Give again, word for word, every line below from the one that has "cs ← art_row (Z.to_nat" through the one that has "a ← art_walk", both included, and no others.
────
Definition session_exit_message (i status : Z) : M sess unit :=
  x ← get_session i;
  if negb (channel_exists E (chanid x)) then fatalS "session_exit_message: no channel"
  else
    _ ← (if WIFEXITED status then emit (Ev_request (chanid x) (codes "exit-status") [Items.Int (WEXITSTATUS status)])
         else if WIFSIGNALED status then
           emit (Ev_request (chanid x) (codes "exit-signal")
             [Items.CString (sig2name (WTERMSIG status)); Items.Char (b2z (WCOREDUMP status)); Items.CString []; Items.CString []])
         else disconnectS "wait returned status");
    _ ← emit (Ev_register_cleanup (chanid x));
    when (negb (channel_output_closed E (chanid x))) (emit (Ev_write_failed (chanid x))).

Definition session_close (i : Z) : M sess unit :=
  x ← get_session i;
  _ ← when (negb (ttyfd x =? -1)) (session_pty_cleanup2 i);
  session_unused (self x).

Definition session_close_by_pid (pid status : Z) : M sess unit :=
  o ← session_by_pid pid;
  match o with
  | None => skip
  | Some i =>
      x ← get_session i;
      _ ← when (negb (chanid x =? -1)) (session_exit_message i status);
      _ ← when (negb (ttyfd x =? -1)) (session_pty_cleanup2 i);
      mod_session i (λ x, x <| s_pid := 0 |>)
  end.
(** ** The key that was allowed *)

(** [timingsafe_bcmp] of the lengths that were compared before. *)
Definition monitor_allowed_key (blob : list Z) : M mon bool := gets (λ s, bool_decide (key_blob s = Some blob)).
Definition monitor_reset_key_state : M mon unit :=
  modify (λ s, s <| key_blob := None |> <| key_blobtype := MM_NOKEY |> <| hostbased_cuser := None |> <| hostbased_chost := None |>).
Definition clear_options : M mon unit := modify (λ s, s <| m_forced_command := false |>).
Definition set_method (m : string) : M mon unit := modify (λ s, s <| auth_method := codes m |>).

(** ** Key exchange *)

Definition mm_answer_moduli (m : Buffer) : M mon Z :=
  '(mn, m) ← liftO (buffer_get_int m);
  '(want, m) ← liftO (buffer_get_int m);
  '(mx, m) ← liftO (buffer_get_int m);
  let mn := i32 mn in let want := i32 want in let mx := i32 mx in
  if (mx <? mn) || (want <? mn) || (mx <? want) then fatalM "mm_answer_moduli: bad parameters"
  else
    dh ← askM (λ t, choose_dh t mn want mx);
    match dh with
    | None => _ ← liftO (buffer_put_char (buffer_clear m) 0); mret 0
    | Some (p, g) =>
        m ← liftO (buffer_put_char (buffer_clear m) 1);
        m ← liftO (buffer_put_bignum2 m p);
        m ← liftO (buffer_put_bignum2 m g);
        _ ← mm_request_send MONITOR_ANS_MODULI m;
        mret 0
    end.

(** [get_hostkey_by_index] of [sshd.c] *)
Definition get_hostkey_by_index (ind : Z) : option hostkey :=
  if (ind <? 0) || (Z.of_nat (length host_keys) <=? ind) then None else mjoin (host_keys !! Z.to_nat ind).

Definition mm_answer_sign (m : Buffer) : M mon Z :=
  '(keyid, m) ← liftO (buffer_get_int m);
  '(p, m) ← liftO (buffer_get_string m);
  let datlen := Z.of_nat (length p) in
  if negb (datlen =? 20) && negb (datlen =? 32) && negb (datlen =? 48) && negb (datlen =? 64) then
    fatalM "mm_answer_sign: data length incorrect"
  else
    sid ← gets session_id2;
    _ ← when (bool_decide (sid = None)) (modify (λ s, s <| session_id2 := Some p |>));
    match get_hostkey_by_index (i32 keyid) with
    | None => fatalM "mm_answer_sign: no hostkey from index"
    | Some k =>
        o ← askM (λ t, key_sign t k p);
        match o with
        | None => fatalM "mm_answer_sign: key_sign failed"
        | Some signature =>
            m ← liftO (buffer_put_string (buffer_clear m) signature);
            _ ← mm_request_send MONITOR_ANS_SIGN m;
            _ ← monitor_permit MONITOR_REQ_PWNAM true;
            mret 0
        end
    end.

(** ** The user *)

Definition passwd_items (p : passwd) : list Items.item :=
  [Items.Char 1; Items.String (sizeof_passwd_bytes p); Items.CString (pw_name p); Items.CString (codes "*");
   Items.CString (pw_gecos p); Items.CString (pw_dir p); Items.CString (pw_shell p)].
Definition options_items : list Items.item :=
  Items.String sizeof_options_bytes :: match banner options with Some b => [Items.CString b] | None => [] end ++
  map Items.CString match_string_opts.

Definition mm_answer_pwnamallow (m : Buffer) : M mon Z :=
  n ← getM attempt;
  _ ← modM (λ a, a <| attempt := i32 (n + 1) |>);
  if negb (n =? 0) then fatalM "mm_answer_pwnamallow: multiple attempts for getpwnam"
  else
    '(username, m) ← liftO (buffer_get_string m);
    pwent ← askM (λ t, b_getpwnamallow t (cstr username));
    _ ← modM (λ a, a <| user := Some (cstr username) |>);
    m ← (match pwent with
         | None =>
             _ ← modM (λ a, a <| pw := Some b_fakepw |>);
             liftO (buffer_put_char (buffer_clear m) 0)
         | Some p =>
             _ ← modM (λ a, a <| pw := Some p |> <| valid := true |>);
             liftO (Items.puts (buffer_clear m) (passwd_items p))
         end);
    m ← liftO (Items.puts m options_items);
    _ ← mm_request_send MONITOR_ANS_PWNAM m;
    _ ← (if negb compat20 then monitor_permit_authentications true
         else _ ← monitor_permit MONITOR_REQ_AUTHSERV true; monitor_permit MONITOR_REQ_AUTH2_READ_BANNER true);
    mret 0.

Definition mm_answer_auth2_read_banner (m : Buffer) : M mon Z :=
  m ← liftO (buffer_put_cstring (buffer_clear m) (Some (default [] b_read_banner)));
  _ ← mm_request_send MONITOR_ANS_AUTH2_READ_BANNER m;
  mret 0.

Definition mm_answer_authserv (m : Buffer) : M mon Z :=
  _ ← monitor_permit_authentications true;
  '(sv, m) ← liftO (buffer_get_string m);
  _ ← modM (λ a, a <| service := Some (cstr sv) |>);
  '(st, _) ← liftO (buffer_get_string m);
  _ ← modM (λ a, a <| style := match cstr st with [] => None | l => Some l end |>);
  mret 0.

Definition mm_answer_authpassword (m : Buffer) : M mon Z :=
  '(password, m) ← liftO (buffer_get_string m);
  authenticated ← (if password_authentication options then
      v ← getM valid; p ← derefM pw; st ← getM style;
      r ← askM (λ t, b_auth_password t v p st (cstr password));
      mret (b2z (negb (r =? 0)))
    else mret 0);
  m ← liftO (buffer_put_int (buffer_clear m) authenticated);
  _ ← mm_request_send MONITOR_ANS_AUTHPASSWORD m;
  _ ← modify (λ s, s <| call_count := i32 (call_count s + 1) |>);
  n ← gets call_count;
  _ ← (if (Z.of_nat (length password) =? 0) && (n =? 1) then set_method "none" else set_method "password");
  mret authenticated.

(** ** Keys *)

(** [hostbased_key_allowed] strips a final dot from [chost], in place. *)
Definition strip_dot (h : list Z) : list Z :=
  match last h with Some c => if c =? 46 then take (length h - 1) h else h | None => h end.
(* ===== verification/KeyText.v ===== *)
(** * Keys as text ([key.c])

    Fingerprints in their three forms, and the lines of key files.  The arrays
    that the C code writes to are modelled with their sizes. *)

From S2P Require Import Prelude ByteOrder Buffer Stdio CipherMac Match Kex BufBn Base64 Keys.

Section KeyText.
Context `{Openssl} (datafellows : Z).

(** ** Fingerprints *)

Inductive fp_type := SSH_FP_SHA1 | SSH_FP_MD5.
Inductive fp_rep := SSH_FP_HEX | SSH_FP_BUBBLEBABBLE | SSH_FP_RANDOMART.

Definition key_fingerprint_raw (k : Key) (dgst_type : fp_type) : outcome (option (list Z)) :=
  let md := match dgst_type with SSH_FP_MD5 => EVP_md5 | SSH_FP_SHA1 => EVP_sha1 end in
  let t := k_type k in
  if t =? KEY_UNSPEC then Ok None
  else
    blob ← (if t =? KEY_RSA1 then
              r ← deref (k_rsa k);
              let l := BN_bn2bin (r_n r) ++ BN_bn2bin (r_e r) in
              if bool_decide (l = []) then Fatal "xmalloc: zero size" else Ok (Some l)
            else if (t =? KEY_RSA) || (t =? KEY_DSA) || (t =? KEY_ECDSA) then key_to_blob k
            else if is_cert_type t then key_to_blob (k <| k_type := key_type_plain t |>)
            else Fatal "key_fingerprint_raw: bad key type");
    match blob with
    | None => Fatal "key_fingerprint_raw: blob is null"
    | Some blob => Ok (Some (EVP_Digest md blob))
    end.

Definition hexdigit (n : Z) : Z := if n <? 10 then 48 + n else 87 + n.
(** The text ends with a colon, which the last statement overwrites. *)
Definition key_fingerprint_hex (dgst_raw : list Z) : outcome (list Z) :=
  let n := Z.of_nat (length dgst_raw) in
  let text := concat (map (λ c, [hexdigit (c / 16); hexdigit (c mod 16); 58]) dgst_raw) in
  retval ← zset (text ++ [0]) (u32 (n * 3 - 1)) 0;
  Ok (cstr retval).

Definition vowels : list Z := Eval vm_compute in codes "aeiouy".
Definition consonants : list Z := Eval vm_compute in codes "bcdfghklmnprstvzx".

(** One round of the loop: the characters and the next seed. *)
Definition bubble_round (dgst_raw : list Z) (rounds i seed : Z) : outcome (list Z * Z) :=
  let len := Z.of_nat (length dgst_raw) in
  if (i + 1 <? rounds) || negb (len mod 2 =? 0) then
    d0 ← zget dgst_raw (2 * i);
    let idx0 := (Z.land (Z.shiftr d0 6) 3 + seed) mod 6 in
    let idx1 := Z.land (Z.shiftr d0 2) 15 in
    let idx2 := (Z.land d0 3 + seed / 6) mod 6 in
    c0 ← zget vowels idx0; c1 ← zget consonants idx1; c2 ← zget vowels idx2;
    if i + 1 <? rounds then
      d1 ← zget dgst_raw (2 * i + 1);
      c3 ← zget consonants (Z.land (Z.shiftr d1 4) 15); c4 ← zget consonants (Z.land d1 15);
      Ok ([c0; c1; c2; c3; 45; c4], u32 (seed * 5 + (d0 * 7 + d1)) mod 36)
    else Ok ([c0; c1; c2], seed)
  else
    c0 ← zget vowels (seed mod 6); c1 ← zget consonants 16; c2 ← zget vowels (seed / 6);
    Ok ([c0; c1; c2], seed).
Fixpoint bubble_loop (fuel : nat) (dgst_raw : list Z) (rounds i seed : Z) (retval : list Z) (j : Z) : outcome (list Z * Z) :=
  match fuel with
  | O => Ok (retval, j)
  | S fuel =>
      '(cs, seed) ← bubble_round dgst_raw rounds i seed;
      '(retval, j) ← store retval j cs;
      bubble_loop fuel dgst_raw rounds (i + 1) seed retval j
  end.
Definition key_fingerprint_bubblebabble (dgst_raw : list Z) : outcome (list Z) :=
  let rounds := Z.of_nat (length dgst_raw) / 2 + 1 in
  '(retval, j) ← store (replicate (Z.to_nat (rounds * 6)) 0) 0 [120];
  '(retval, j) ← bubble_loop (Z.to_nat rounds) dgst_raw rounds 0 1 retval j;
  '(retval, j) ← store retval j [120; 0];
  Ok (cstr retval).

Definition FLDBASE : Z := 8.
Definition FLDSIZE_Y : Z := FLDBASE + 1.
Definition FLDSIZE_X : Z := FLDBASE * 2 + 1.
Definition augmentation_string : list Z := Eval vm_compute in codes " .o+=*BOX@%&#/^SE".

Record art := mkArt { a_field : list Z; a_x : Z; a_y : Z }.
(** [field[x][y]] *)
Definition cell (x y : Z) : Z := x * FLDSIZE_Y + y.

Definition art_move (input : Z) (a : art) : outcome art :=
  let len := Z.of_nat (length augmentation_string) - 1 in
  let x := a_x a + (if negb (Z.land input 1 =? 0) then 1 else -1) in
  let y := a_y a + (if negb (Z.land input 2 =? 0) then 1 else -1) in
  let x := Z.min (Z.max x 0) (FLDSIZE_X - 1) in
  let y := Z.min (Z.max y 0) (FLDSIZE_Y - 1) in
  v ← zget (a_field a) (cell x y);
  f ← (if v <? len - 2 then zset (a_field a) (cell x y) (v + 1) else Ok (a_field a));
  Ok (mkArt f x y).
Fixpoint art_byte (n : nat) (input : Z) (a : art) : outcome art :=
  match n with O => Ok a | S n => a ← art_move input a; art_byte n (Z.shiftr input 2) a end.
Fixpoint art_walk (dgst_raw : list Z) (a : art) : outcome art :=
  match dgst_raw with [] => Ok a | c :: l => a ← art_byte 4 c a; art_walk l a end.

Definition key_type (k : Key) : list Z :=
  let t := k_type k in
  if t =? KEY_RSA1 then codes "RSA1"
  else if t =? KEY_RSA then codes "RSA"
  else if t =? KEY_DSA then codes "DSA"
  else if t =? KEY_ECDSA then codes "ECDSA"
  else if t =? KEY_RSA_CERT_V00 then codes "RSA-CERT-V00"
  else if t =? KEY_DSA_CERT_V00 then codes "DSA-CERT-V00"
  else if t =? KEY_RSA_CERT then codes "RSA-CERT"
  else if t =? KEY_DSA_CERT then codes "DSA-CERT"
  else if t =? KEY_ECDSA_CERT then codes "ECDSA-CERT"
  else codes "unknown".

(** The conversions [%4s] and [%4u]. *)
Definition pad4 (s : list Z) : list Z := replicate (4 - length s) 32 ++ s.
(** [snprintf] into [FLDSIZE_X] bytes. *)
Definition art_title (kind : list Z) (size : Z) : list Z :=
  take (Z.to_nat (FLDSIZE_X - 1)) (codes "+--[" ++ pad4 kind ++ [32] ++ pad4 (Scanf.dec size) ++ [93]).

(** A row of the picture. *)
Fixpoint art_row (n : nat) (field : list Z) (x y : Z) : outcome (list Z) :=
  let len := Z.of_nat (length augmentation_string) - 1 in
  match n with
  | O => Ok []
  | S n => v ← zget field (cell x y); c ← zget augmentation_string (Z.min v len); cs ← art_row n field (x + 1) y; Ok (c :: cs)
  end.
Fixpoint art_rows (n : nat) (field : list Z) (y : Z) (retval : list Z) (p : Z) : outcome (list Z * Z) :=
  match n with
  | O => Ok (retval, p)
  | S n =>
      cs ← art_row (Z.to_nat FLDSIZE_X) field 0 y;
      '(retval, p) ← store retval p ([124] ++ cs ++ [124; 10]);
      art_rows n field (y + 1) retval p
  end.

Definition key_fingerprint_randomart (dgst_raw : list Z) (k : Key) : outcome (list Z) :=
  let len := Z.of_nat (length augmentation_string) - 1 in
  let retval := replicate (Z.to_nat ((FLDSIZE_X + 3) * (FLDSIZE_Y + 2))) 0 in
  a ← art_walk dgst_raw (mkArt (replicate (Z.to_nat (FLDSIZE_X * FLDSIZE_Y)) 0) (FLDSIZE_X / 2) (FLDSIZE_Y / 2));
  f ← zset (a_field a) (cell (FLDSIZE_X / 2) (FLDSIZE_Y / 2)) (len - 1);
  f ← zset f (cell (a_x a) (a_y a)) len;
  size ← key_size k;
  let title := art_title (key_type k) size in
  '(retval, p) ← store retval 0 title;
  '(retval, p) ← store retval p (replicate (Z.to_nat (FLDSIZE_X - (p - 1))) 45 ++ [43; 10]);
  '(retval, p) ← art_rows (Z.to_nat FLDSIZE_Y) f 0 retval p;
  '(retval, p) ← store retval p ([43] ++ replicate (Z.to_nat FLDSIZE_X) 45 ++ [43]);
  Ok (cstr retval).

Definition key_fingerprint (k : Key) (dgst_type : fp_type) (dgst_rep : fp_rep) : outcome (list Z) :=
  raw ← key_fingerprint_raw k dgst_type;
  match raw with
  | None => Fatal "key_fingerprint: null from key_fingerprint_raw()"
  | Some raw =>
      match dgst_rep with
      | SSH_FP_HEX => key_fingerprint_hex raw
      | SSH_FP_BUBBLEBABBLE => key_fingerprint_bubblebabble raw
      | SSH_FP_RANDOMART => key_fingerprint_randomart raw k
      end
  end.

(** ** Keys as text *)

Definition is_digit (c : Z) : bool := (48 <=? c) && (c <=? 57).
Fixpoint span_digits (s : list Z) : list Z * list Z :=
  match s with c :: s' => if is_digit c then let '(a, b) := span_digits s' in (c :: a, b) else ([], s) | [] => ([], []) end.

(** The number and the text behind it; if it fails, the text that [*cpp] points
    to: where it was, or at the digits that could not be converted. *)
Definition read_bignum (cp : list Z) : option bn * list Z :=
  let '(_, cp1) := span_blank cp in
  let '(ds, rest) := span_digits cp1 in
  match ds with
  | [] => (None, cp)
  | _ => match BN_dec2bn ds with Some v => (Some v, rest) | None => (None, ds) end
  end.

(** [bits = 10 * bits + *cp - '0'] *)
Definition dec_bits (ds : list Z) : Z := foldl (λ v c, u32 (10 * v + c - 48)) 0 ds.

Definition read_rsa1 (ret : Key) (cp : list Z) : outcome (bool * Key * list Z) :=
  let '(ds, cp1) := span_digits cp in
  match ds with
  | [] => Ok (false, ret, cp)
  | _ =>
      let bits := dec_bits ds in
      if bits =? 0 then Ok (false, ret, cp)
      else
        r ← deref (k_rsa ret);
        match read_bignum cp1 with
        | (None, cp2) => Ok (false, ret, cp2)
        | (Some e, cp2) =>
            let ret := ret <| k_rsa := Some (mkRsa e (r_n r) (r_private r)) |> in
            match read_bignum cp2 with
            | (None, cp3) => Ok (false, ret, cp3)
            | (Some n, cp3) =>
                let ret := ret <| k_rsa := Some (mkRsa e n (r_private r)) |> in
                Ok (BN_num_bits n =? bits, ret, cp3)
            end
        end
  end.

(** What the decoded key [k] puts into [ret]. *)
Definition take_over (ret k : Key) : Key :=
  let ret := if key_is_cert ret then ret <| k_cert := k_cert k |> else ret in
  let ret := if key_type_plain (k_type ret) =? KEY_RSA then ret <| k_rsa := k_rsa k |> else ret in
  let ret := if key_type_plain (k_type ret) =? KEY_DSA then ret <| k_dsa := k_dsa k |> else ret in
  if key_type_plain (k_type ret) =? KEY_ECDSA then ret <| k_ecdsa := k_ecdsa k |> <| k_nid := k_nid k |> else ret.

(** Up to the first space, and what is behind it. *)
Fixpoint split_space (s : list Z) : option (list Z * list Z) :=
  match s with
  | [] => None
  | c :: s => if c =? 32 then Some ([], s) else match split_space s with Some (a, b) => Some (c :: a, b) | None => None end
  end.
(** Past the blanks and the word. *)
Fixpoint after_word (s : list Z) : list Z :=
  match s with c :: s' => if is_blank c then s else after_word s' | [] => [] end.

Definition read_typed (ret : Key) (cp : list Z) : outcome (bool * Key * list Z) :=
  match split_space cp with
  | None => Ok (false, ret, cp)
  | Some (name, data) =>
      let type := key_type_from_name name in
      let curve := if key_type_plain type =? KEY_ECDSA then key_ecdsa_nid_from_name name else None in
      (* the space is still overwritten by a NUL here *)
      if (key_type_plain type =? KEY_ECDSA) && bool_decide (curve = None) then Ok (false, ret, name)
      else if type =? KEY_UNSPEC then Ok (false, ret, cp)
      else match data with
      | [] => Ok (false, ret, cp)
      | _ =>
          if negb (k_type ret =? KEY_UNSPEC) && negb (k_type ret =? type) then Ok (false, ret, cp)
          else
            let ret := ret <| k_type := type |> in
            '(n, blob) ← uudecode data (replicate (2 * length data) 0);
            if n <? 0 then Ok (false, ret, cp)
            else
              o ← key_from_blob datafellows (take (Z.to_nat n) blob);
              match o with
              | None => Ok (false, ret, cp)
              | Some k =>
                  if negb (k_type k =? type) then Ok (false, ret, cp)
                  else if (key_type_plain type =? KEY_ECDSA) && negb (bool_decide (curve = k_nid k)) then Ok (false, ret, cp)
                  else Ok (true, take_over ret k, after_word (span_blank data).2)
              end
      end
  end.

(** Success, the key, and the text that [*cpp] points to. *)
Definition key_read (ret : Key) (cp : list Z) : outcome (bool * Key * list Z) :=
  if k_type ret =? KEY_RSA1 then read_rsa1 ret cp
  else if (k_type ret =? KEY_UNSPEC) || is_rsa_type (k_type ret) || is_dsa_type (k_type ret) || is_ecdsa_type (k_type ret)
  then read_typed ret cp
  else Fatal "key_read: bad key type".

(** What is printed to the file. *)
Definition write_bignum (num : bn) : option (list Z) := match BN_bn2dec num with None => None | Some buf => Some (32 :: buf) end.

Definition has_parts (k : Key) : bool :=
  let t := k_type k in
  if is_dsa_type t then bool_decide (is_Some (k_dsa k))
  else if is_ecdsa_type t then bool_decide (is_Some (k_ecdsa k))
  else if is_rsa_type t then bool_decide (is_Some (k_rsa k))
  else false.

(** Success, and what is printed. *)
Definition key_write (k : Key) : outcome (bool * list Z) :=
  if key_is_cert k && match k_cert k with None => true | Some c => bool_decide (c_certblob c = []) end then Ok (false, [])
  else if k_type k =? KEY_RSA1 then
    match k_rsa k with
    | None => Ok (false, [])
    | Some r =>
        let bits := Scanf.dec (BN_num_bits (r_n r)) in
        match write_bignum (r_e r) with
        | None => Ok (false, bits)
        | Some e => match write_bignum (r_n r) with
                    | None => Ok (false, bits ++ e)
                    | Some n => Ok (true, bits ++ e ++ n)
                    end
        end
    end
  else if negb (has_parts k) then Ok (false, [])
  else
    o ← key_to_blob k;
    blob ← deref o;
    '(n, uu) ← uuencode blob (replicate (2 * length blob) 0);
    if 0 <? n then Ok (true, key_ssh_name k ++ [32] ++ cstr uu) else Ok (false, []).
End KeyText.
────
§ ANSWER TO THE EXERCISE
      cs ← art_row (Z.to_nat FLDSIZE_X) field 0 y;
      '(retval, p) ← store retval p ([124] ++ cs ++ [124; 10]);
      art_rows n field (y + 1) retval p
  end.

Definition key_fingerprint_randomart (dgst_raw : list Z) (k : Key) : outcome (list Z) :=
  let len := Z.of_nat (length augmentation_string) - 1 in
  let retval := replicate (Z.to_nat ((FLDSIZE_X + 3) * (FLDSIZE_Y + 2))) 0 in
  a ← art_walk dgst_raw (mkArt (replicate (Z.to_nat (FLDSIZE_X * FLDSIZE_Y)) 0) (FLDSIZE_X / 2) (FLDSIZE_Y / 2));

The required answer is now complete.